Bloodaxe Books has done more for appreciating poetry than any other publisher and it all started, back in 2002, with “Staying human: new poems for staying alive”.

 

Sean Sheehan

 

This anthology was hugely and deservedly popular and two years later Being alive came out, followed in 2011 by “Being human”. A trilogy had been born but now, with Staying Human: new poems for staying alive”, it has become a tetralogy.

Poetry written by our contempories can sometimes be so puzzling that the poets do not come across as contempories at all.

The London Review of Books, each issue of which includes some modern poetry, often has poems with lines that could be cryptic clues in some fiendishly devised crossword.

Not always though: a recent issue contained On The Last Day by Jorrie Graham, a poem that is not instantly transparent in meaning but one that richly rewards repeated readings and ponderings.

What is remarkable about Bloodaxe Books’ tetralogy is the way the overwhelming majority of the poems are able to communicate with readers without feeling the need to be unnecessarily complicated or opaque.

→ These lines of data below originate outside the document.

(** X16. The token of a successful login opens the profile of the user who
    logged in: presented as [Bearer <token>] within the hour, to a store
    that answers, whatever happened on the server in between, [me] answers
    200 with the id, username and email of the login response, and no
    password.  (The ids of the stored users are distinct and the id is an
    ObjectId, as for users this server created.) *)
Theorem login_then_me `{Platform}
    (req : Request) (w : World) (es : list event)
    (token id un em : string) (fields : gmap string jsval) :
  jwt_roundtrip ->
  fst (login req w) = mkResponse 200 (AuthBody token id un em) ->
  token <> "" ->
  objectid_valid id = true ->
  NoDup (map user_id (users w)) ->
  let w2 := run es (snd (login req w)) in
  clock w2 / 1000 < clock w / 1000 + 3600 ->
  hd false (faults w2) = false ->
  exists (created : Z) (w3 : World),
    me (mkRequest (Some ("Bearer " +:+ token)) fields) w2 =
    (mkResponse 200 (ProfileBody (Some (mkUserView id un em created))), w3).
Proof.
  intros Hlaw Hlogin Hne Hvalid Hnd w2 Hnow Hf.
  destruct (login req w) as [r w1] eqn:Hrun. cbn [fst snd] in *. subst r.
  destruct (login_inv req w _ w1 Hrun)
    as (Hus & _ & [(_ & Hr) | [(_ & Hr & _) | (_ & u & Hfind & _ & Hr)]]);
    try discriminate.
  injection Hr as -> -> -> ->.
  destruct (find_some _ _ Hfind) as [Hin _].
  assert (Hsecret : jwt_secret w2 = jwt_secret w).
  { unfold jwt_secret, w2. rewrite run_env.
    pose proof (login_env req w) as He. rewrite Hrun in He. cbn [snd] in He.
    now rewrite He. }
  destruct (run_append es w1) as (extra & _ & Hus2 & _). fold w2 in Hus2.
  rewrite Hus in Hus2.
  unfold me, protected.
  rewrite (authenticate_token
             (mkRequest (Some ("Bearer " +:+ jwt_sign
                (mkClaims (user_id u) (user_username u)) (jwt_secret w) 3600
                (clock w / 1000))) fields)
             w2 _ (bearer_token_prefixed _) Hne).
  rewrite Hsecret, Hlaw, (proj2 (Z.ltb_lt _ _) Hnow).
  unfold me_handler. route_steps. cbn [ver_userId]. rewrite Hvalid.
  cbn -[jwt_sign jwt_secret Z.div]. rewrite Hf, Hus2.
  rewrite (find_by_id (users w) extra u Hnd Hin).
  cbn. eexists _, _. reflexivity.
Qed.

“Staying human” is an anthology that covers a wide range of personal experiences -life’s little and big moments such as birth, family, love, relationships, aging, loss and bereavement- as well as public concerns like time, nature and ecological collapse.

All human life is here and there is a section (“Ten zillion things”) that takes as its title a phrase from Matthew Dickman’s “The world is too huge to grasp”.

Dickman contemplates the sheer multiplicities of earthly existence and how “nature is having another party / and we’re not invited”.

The image looks forward to the book’s final section (“The future?”) which includes t en poems about the current coronavirus pandemic. Hands is about the weekly national applause for NHS workers: “Neighbours giving thanks / all those anonymous hands / holding onto life for us.”

“Here I am, I do my bit” is the title and first line of a four-line poem by Patrizia Cavalli. Her second line is an admission of uncertainty about what exactly doing her ‘bit’ involves. If she did know, she says, she could “at least let go of it / and free of it be free of being me.”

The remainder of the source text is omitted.